Having a back-up executor also assists should your first choice of executor dies not long after you. Without another option, the person who is appointed as their executor will also become the executor of your will.

“That means it might be someone you might not want. So, it is wise to have a backup appointment. In my opinion, it is cleaner and easier to have just one executor with a backup,” Professor Vines says.

Should you consider appointing an independent executor?

An alternative is the appointment of an independent executor, such as the public trustee. Professor Vines says one advantage is that there will be no doubt the public trustee will carry out your instructions. Another advantage is that they manage many estates and understand the process of administration.

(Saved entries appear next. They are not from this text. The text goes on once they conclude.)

(** * YEAP dashboard: survey aggregation, chart selection and rendering

    A shallow embedding of the two Streamlit report pages
    [streamlit/st_general_dashboard.py] (module [General]) and
    [streamlit/st_q345_dashboard.py] (module [Q345]), with the Python and
    pandas primitives they rely on (modules [Py], [Dict], [Frame]).

    Conventions of the embedding.
    - A Python [str] is a [string]; every [ascii] stands for one character
      (a code point below 256), so [len] is [String.length].
    - A Python [int] is a [Z].
    - A Python [dict] is an association list in insertion order.
    - Exceptions are values of [exn]; a computation that may raise returns
      [result].
    - Calls into the display layer ([st.error], [st.info], ...) are recorded
      as a list of [message]s, in the order they are emitted. *)

From Stdlib Require Import ZArith List String Ascii Bool Lia.
From Stdlib Require Import Permutation Sorted.
Import ListNotations.
Open Scope string_scope.
Open Scope list_scope.
Open Scope nat_scope.

(* ================================================================== *)
(** ** Python strings *)
(* ================================================================== *)

Module Py.

(** [sub in s] *)
Fixpoint contains (sub s : string) : bool :=
  prefix sub s ||
  match s with
  | EmptyString => false
  | String _ t => contains sub t
  end.

(** [c.isspace()] for the characters below 256. *)
Definition is_space (c : ascii) : bool :=
  let n := nat_of_ascii c in
  ((9 <=? n) && (n <=? 13)) || ((28 <=? n) && (n <=? 32))
  || (n =? 133) || (n =? 160).

Fixpoint lstrip_by (p : ascii -> bool) (s : string) : string :=
  match s with
  | EmptyString => EmptyString
  | String c t => if p c then lstrip_by p t else s
  end.

Fixpoint rstrip_by (p : ascii -> bool) (s : string) : string :=
  match s with
  | EmptyString => EmptyString
  | String c t =>
      match rstrip_by p t with
      | EmptyString => if p c then EmptyString else String c EmptyString
      | t' => String c t'
      end
  end.

(** [s.strip()] *)
Definition strip (s : string) : string :=
  rstrip_by is_space (lstrip_by is_space s).

(** [s.rstrip(chars)] for a one-character [chars]. *)
Definition rstrip_char (ch : ascii) (s : string) : string :=
  rstrip_by (Ascii.eqb ch) s.

(** [s.split(sep)] for a one-character separator. *)
Fixpoint split (sep : ascii) (s : string) : list string :=
  match s with
  | EmptyString => [EmptyString]
  | String c t =>
      if Ascii.eqb c sep then EmptyString :: split sep t
      else match split sep t with
           | w :: ws => String c w :: ws
           | [] => [String c EmptyString]
           end
  end.

(** [s.split(sep, 1)] when [sep] occurs in [s]: the text before the first
    separator and the text after it. *)
Fixpoint split_once (sep : ascii) (s : string) : option (string * string) :=
  match s with
  | EmptyString => None
  | String c t =>
      if Ascii.eqb c sep then Some (EmptyString, t)
      else match split_once sep t with
           | Some (a, b) => Some (String c a, b)
           | None => None
           end
  end.

(** [sep.join(parts)] *)
Definition join (sep : string) (parts : list string) : string :=
  String.concat sep parts.

Definition lower_char (c : ascii) : ascii :=
  let n := nat_of_ascii c in
  if ((65 <=? n) && (n <=? 90))
     || ((192 <=? n) && (n <=? 222) && negb (n =? 215))
  then ascii_of_nat (n + 32) else c.

(** [s.lower()] *)
Fixpoint lower (s : string) : string :=
  match s with
  | EmptyString => EmptyString
  | String c t => String (lower_char c) (lower t)
  end.

(** Decimal digits of a natural number, most significant first. *)
Fixpoint digits_fuel (fuel n : nat) (acc : string) : string :=
  match fuel with
  | O => acc
  | S fuel' =>
      let acc' := String (ascii_of_nat (48 + n mod 10)) acc in
      if n / 10 =? 0 then acc' else digits_fuel fuel' (n / 10) acc'
  end.

Definition str_nat (n : nat) : string := digits_fuel (S n) n EmptyString.

(** [str(z)] for an [int]. *)
Definition str_int (z : Z) : string :=
  if (z <? 0)%Z then String "-" (str_nat (Z.abs_nat z))
  else str_nat (Z.abs_nat z).

Definition is_digit (c : ascii) : bool :=
  let n := nat_of_ascii c in (48 <=? n) && (n <=? 57).

Definition digit_val (c : ascii) : Z := Z.of_nat (nat_of_ascii c - 48).

(** The digits of an integer literal: decimal digits, with single
    underscores allowed between two digits.  [prev] tells whether the
    previous character was a digit. *)
Fixpoint parse_digits (s : string) (prev : bool) (acc : Z) : option Z :=
  match s with
  | EmptyString => if prev then Some acc else None
  | String c t =>
      if is_digit c then parse_digits t true (acc * 10 + digit_val c)%Z
      else if Ascii.eqb c "_" then
             if prev then parse_digits t false acc else None
           else None
  end.

(** [int(s)] for a [str]: [None] stands for the [ValueError]. *)
Definition parse_int (s : string) : option Z :=
  match strip s with
  | String "+" t => parse_digits t false 0%Z
  | String "-" t => option_map Z.opp (parse_digits t false 0%Z)
  | t => parse_digits t false 0%Z
  end.

End Py.

(* ================================================================== *)
(** ** Python dictionaries *)
(* ================================================================== *)

Module Dict.
Section Ops.
Context {V : Type}.

Definition dict : Type := list (string * V).

Definition keys (d : dict) : list string := map fst d.
Definition values (d : dict) : list V := map snd d.

(** [d.get(k)] *)
Fixpoint get (d : dict) (k : string) : option V :=
  match d with
  | [] => None
  | (k', v) :: t => if String.eqb k' k then Some v else get t k
  end.

(** [d.get(k, default)] *)
Definition get_default (d : dict) (k : string) (default : V) : V :=
  match get d k with Some v => v | None => default end.

(** [k in d] *)
Definition mem (d : dict) (k : string) : bool :=
  match get d k with Some _ => true | None => false end.

(** [d[k] = v]: an existing key keeps its place, a new one goes last. *)
Fixpoint set (d : dict) (k : string) (v : V) : dict :=
  match d with
  | [] => [(k, v)]
  | (k', v') :: t =>
      if String.eqb k' k then (k, v) :: t else (k', v') :: set t k v
  end.

(** [del d[k]] *)
Definition del (d : dict) (k : string) : dict :=
  filter (fun kv => negb (String.eqb (fst kv) k)) d.

End Ops.
Arguments dict : clear implicits.
End Dict.


(* ================================================================== *)
(** ** Exceptions and display-layer messages *)
(* ================================================================== *)

(** The exceptions the two pages can meet, each with the text of
    [str(e)].  [InvalidLiteral s] is the [ValueError] that [int(s)] raises
    on a [str] that is not an integer literal; [OtherException] is any other
    subclass of [Exception], with the name of its class. *)
Inductive exn : Type :=
| UnicodeDecodeError (text : string)
| FileNotFoundError (text : string)
| InvalidLiteral (s : string)
| ValueError (text : string)
| OtherException (name text : string).

(** [str(e)]; the literal of [InvalidLiteral] is shown between quotes. *)
Definition exn_text (e : exn) : string :=
  match e with
  | UnicodeDecodeError text => text
  | FileNotFoundError text => text
  | InvalidLiteral s =>
      ("invalid literal for int() with base 10: '" ++ s ++ "'")%string
  | ValueError text => text
  | OtherException _ text => text
  end.

Inductive result (A : Type) : Type :=
| Ok (a : A)
| Raise (e : exn).
Arguments Ok {A} a.
Arguments Raise {A} e.

Definition bind {A B : Type} (r : result A) (k : A -> result B) : result B :=
  match r with
  | Ok a => k a
  | Raise e => Raise e
  end.

(** What the pages hand to [st.error], [st.success], [st.info] and
    [st.warning]; each constructor is one call site. *)
Inductive message : Type :=
| FailedToRead (file_path : string) (e : exn)
    (* st.error(f"Failed to read {file_path}: {str(e)}") *)
| MissingColumns
    (* st.error("CSV file must contain 'question', 'option', and 'count' columns") *)
| LoadedQuestions (n : nat)
    (* st.success(f"Successfully loaded {n} questions") *)
| NoValidData
    (* st.error("No valid data found in the file") *)
| ErrorLoadingData (e : exn)
    (* st.error(f"Error loading data: {e}") *)
| ErrorCreatingChart (e : exn)
    (* st.error(f"Error creating chart: {str(e)}") *)
| NoDataAvailable
    (* st.error("No data available. Please check the data files.") *)
| NoQuestionsAvailable
    (* st.warning("No questions available for analysis.") *)
| NoValidResponseData
    (* st.info("No valid response data available for this question.") *)
| NoResponseData
    (* st.info("No response data available for this question.") *)
| PleaseSelectQuestion
    (* st.info("Please select a question to view the analysis.") *)
| DataFilesNotFound (e : exn)
    (* st.error(f"Data files not found: {str(e)}") *)
| RegionFilterNotAvailable
    (* st.sidebar.info("Regional filtering not available - no region data found.") *)
| ShowingDataFor (region : string).
    (* st.info(f"Showing data for: {selected_region}") *)

(* ================================================================== *)
(** ** pandas tables *)
(* ================================================================== *)

Module Frame.
(** A filter by a stronger predicate keeps fewer elements. *)
Lemma length_filter_impl (P Q : A -> Prop) `{!forall x, Decision (P x)}
    `{!forall x, Decision (Q x)} (l : list A) :
  (forall x, P x -> Q x) -> (length (filter P l) <= length (filter Q l))%nat.
Proof.
  intros HPQ. rewrite <- (list_filter_filter_l P Q) by done. apply length_filter.
Qed.

End Lists.

(** ** Programs that always end

    A program [halts] when no state sends it to [OutOfFuel]: it returns
    or throws.  The combinators preserve it; the lemmas are in the hint
    database [halts]. *)

Create HintDb halts discriminated.

Section Halts.
Context {S E : Type}.

Definition halts {A} (c : prog S E A) : Prop := forall s, terminates (c s) = true.

Lemma halts_ret {A} (a : A) : halts (ret a : prog S E A).
Proof. by intros s. Qed.

Lemma halts_throw {A} (e : E) : halts (throw e : prog S E A).
Proof. by intros s. Qed.

Lemma halts_gets {A} (f : S -> A) : halts (gets f : prog S E A).
Proof. by intros s. Qed.

Lemma halts_modify (f : S -> S) : halts (modify f : prog S E unit).
Proof. by intros s. Qed.

Lemma halts_bind {A B} (c : prog S E A) (k : A -> prog S E B) :
  halts c -> (forall a, halts (k a)) -> halts (bind c k).
Proof.
  intros Hc Hk s. unfold bind. specialize (Hc s).
  destruct (c s); [apply Hk | done | done].
Qed.

Lemma halts_try_catch {A} (c : prog S E A) (h : E -> prog S E A) :
  halts c -> (forall e, halts (h e)) -> halts (try_catch c h).
Proof.
  intros Hc Hh s. unfold try_catch. specialize (Hc s).
  destruct (c s); [done | apply Hh | done].
Qed.

Lemma halts_if {A} (b : bool) (c1 c2 : prog S E A) :
  halts c1 -> halts c2 -> halts (if b then c1 else c2).
Proof. by destruct b. Qed.

(** A sequence ends when its first part ends and the rest ends after what
    the first part returned. *)
Lemma terminates_bind {A B} (c : prog S E A) (k : A -> prog S E B) s :
  terminates (c s) = true ->
  (forall a s', c s = Ret a s' -> terminates (k a s') = true) ->
  terminates (bind c k s) = true.
Proof. intros Hc Hk. unfold bind. destruct (c s); [by apply Hk | done | done]. Qed.

(** An outcome that is not [OutOfFuel] has a final state. *)
Lemma terminates_final_state {A} (o : outcome S E A) :
  terminates o = true <-> is_Some (final_state o).
Proof. destruct o; simpl; split; try done; by intros []. Qed.

End Halts.

(** A program run inside a larger state returns what it returns on its
    own, and changes its part only. *)
Lemma zoom_Ret_inv {S T E A} (get : T -> S) (set : S -> T -> T) (c : prog S E A) t a t' :
  zoom get set c t = Ret a t' -> exists s', c (get t) = Ret a s' /\ t' = set s' t.
Proof. unfold zoom. destruct (c (get t)) as [a0 s0| |]; [|done..]. intros [= <- <-]. eauto. Qed.

#[export] Instance zoom_proper {S T E A} (get : T -> S) (set : S -> T -> T) :
  Proper ((≡) ==> (≡)) (@zoom S T E A get set).
Proof. intros c1 c2 Hc t. unfold zoom. by rewrite Hc. Qed.

(** Two programs built alike from equivalent parts are equivalent; the
    parts are found in the hint database [prog_proper]. *)
Create HintDb prog_proper discriminated.

Ltac solve_prog_proper :=
  repeat first
    [ reflexivity
    | solve [eauto with prog_proper]
    | match goal with |- pointwise_relation _ _ _ _ => intros ?; cbv beta end
    | match goal with
      | |- (if ?b then _ else _) ≡ _ => destruct b
      | |- (match ?x with _ => _ end) ≡ _ => destruct x
      end
    | apply zoom_proper
    | apply bind_proper
    | apply try_catch_proper ].

Lemma halts_zoom {S T E A} (get : T -> S) (set : S -> T -> T) (c : prog S E A) :
  halts c -> halts (zoom get set c).
Proof. intros Hc t. unfold zoom. specialize (Hc (get t)). by destruct (c (get t)). Qed.

#[export] Hint Resolve halts_ret halts_throw halts_gets halts_modify halts_bind
  halts_try_catch halts_if halts_zoom : halts.

(** ** Invariants of programs

    [preserves P c]: the state in which [c] ends satisfies [P] when the
    state in which it starts does, whether [c] returns or throws.  The
    lemmas are in the hint database [preserves]. *)

Create HintDb preserves discriminated.

Section Preserves.
Context {S E : Type} (P : S -> Prop).

Definition preserves {A} (c : prog S E A) : Prop :=
  forall s s', P s -> final_state (c s) = Some s' -> P s'.

Lemma preserves_ret {A} (a : A) : preserves (ret a : prog S E A).
Proof. by intros s s' HP [= <-]. Qed.

Lemma preserves_throw {A} (e : E) : preserves (throw e : prog S E A).
Proof. by intros s s' HP [= <-]. Qed.

Lemma preserves_gets {A} (f : S -> A) : preserves (gets f : prog S E A).
Proof. by intros s s' HP [= <-]. Qed.

Lemma preserves_modify (f : S -> S) :
  (forall s, P s -> P (f s)) -> preserves (modify f : prog S E unit).
Proof. intros Hf s s' HP [= <-]. by apply Hf. Qed.

Lemma preserves_bind {A B} (c : prog S E A) (k : A -> prog S E B) :
  preserves c -> (forall a, preserves (k a)) -> preserves (bind c k).
Proof.
  intros Hc Hk s s' HP. unfold bind. specialize (Hc s).
  destruct (c s) as [a s1|e s1|]; simpl; [|intros [= <-]; by apply Hc|done].
  apply Hk. by apply Hc.
Qed.

Lemma preserves_try_catch {A} (c : prog S E A) (h : E -> prog S E A) :
  preserves c -> (forall e, preserves (h e)) -> preserves (try_catch c h).
Proof.
  intros Hc Hh s s' HP. unfold try_catch. specialize (Hc s).
  destruct (c s) as [a s1|e s1|]; simpl; [intros [= <-]; by apply Hc| |done].
  apply Hh. by apply Hc.
Qed.

Lemma preserves_if {A} (b : bool) (c1 c2 : prog S E A) :
  preserves c1 -> preserves c2 -> preserves (if b then c1 else c2).
Proof. by destruct b. Qed.

End Preserves.

#[export] Hint Resolve preserves_ret preserves_throw preserves_gets preserves_bind
  preserves_try_catch preserves_if : preserves.

(** One step into a program built with the combinators: the goal becomes
    the same statement of its parts. *)
Ltac preserves_step :=
  lazymatch goal with
  | |- preserves _ (bind _ _) => apply preserves_bind; [|intro]
  | |- preserves _ (try_catch _ _) => apply preserves_try_catch; [|intro]
  | |- preserves _ (modify _) => apply preserves_modify
  | |- preserves _ (if _ then _ else _) => apply preserves_if
  | |- preserves _ (ret _) => apply preserves_ret
  | |- preserves _ (throw _) => apply preserves_throw
  | |- preserves _ (gets _) => apply preserves_gets
  end.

Additionally, if you feel there is potential for disagreements between your beneficiaries, appointing an independent executor may mitigate any possible issues. An example may be family members fighting over a valuable piece of furniture.

In a real-life case from the NSW Trustee and Guardian, three family members fought for three years over the division of ‘antique’ furniture valued at $6,000. The legal costs incurred by the family amounted to $55,000.

“You may not want your friend or family member to have to do the onerous parts of the job and you can comfortably give it to the public trustee.  The public trustee will draft your will for a very small fee or no fee if you appoint them executor,” Professor Vines says.

“The disadvantages might be that the public trustee is a big bureaucracy and they may be slow, although nearly all executors seem to be slow. Normally we talk of the ‘executor’s year’ which is how long after the death or grant of probate we would expect the executor to take to finish administering all the assets.”

Before appointing the public trustee as executor, it’s also worthwhile investigating the deceased estate administration fees and charges.

Can beneficiaries contest a will? 

Professor Vines says beneficiaries can contest a will if they can show that they have standing to contest, which would generally mean they would inherit under a previous will. If the court has said the will is valid, then beneficiaries only have a right to see the accounts until after administration has been completed. The completion of administration arises when the executor knows how much is available and who will be able to take it.

“Sometimes beneficiaries will be unhappy with the will and want to contest it under the Family Provision legislation. This legislation allows people in close relationships to the testator (spouse, children and people who lived in the same household, for example) to say the deceased did not consider them properly and the court should make a change,” Professor Vines says.

“This is the most common way of litigating about an estate in Australia. The court has to consider whether a wise and just testator would have made a different will.

“This is a highly discretionary area and has become a bit too common. The courts are trying to reduce some of this litigation by changing the costs rules. Previously, costs of litigation would mostly come out of the estate, but this is no longer always the case, so the person bringing the action runs the risk of having to pay considerable costs.”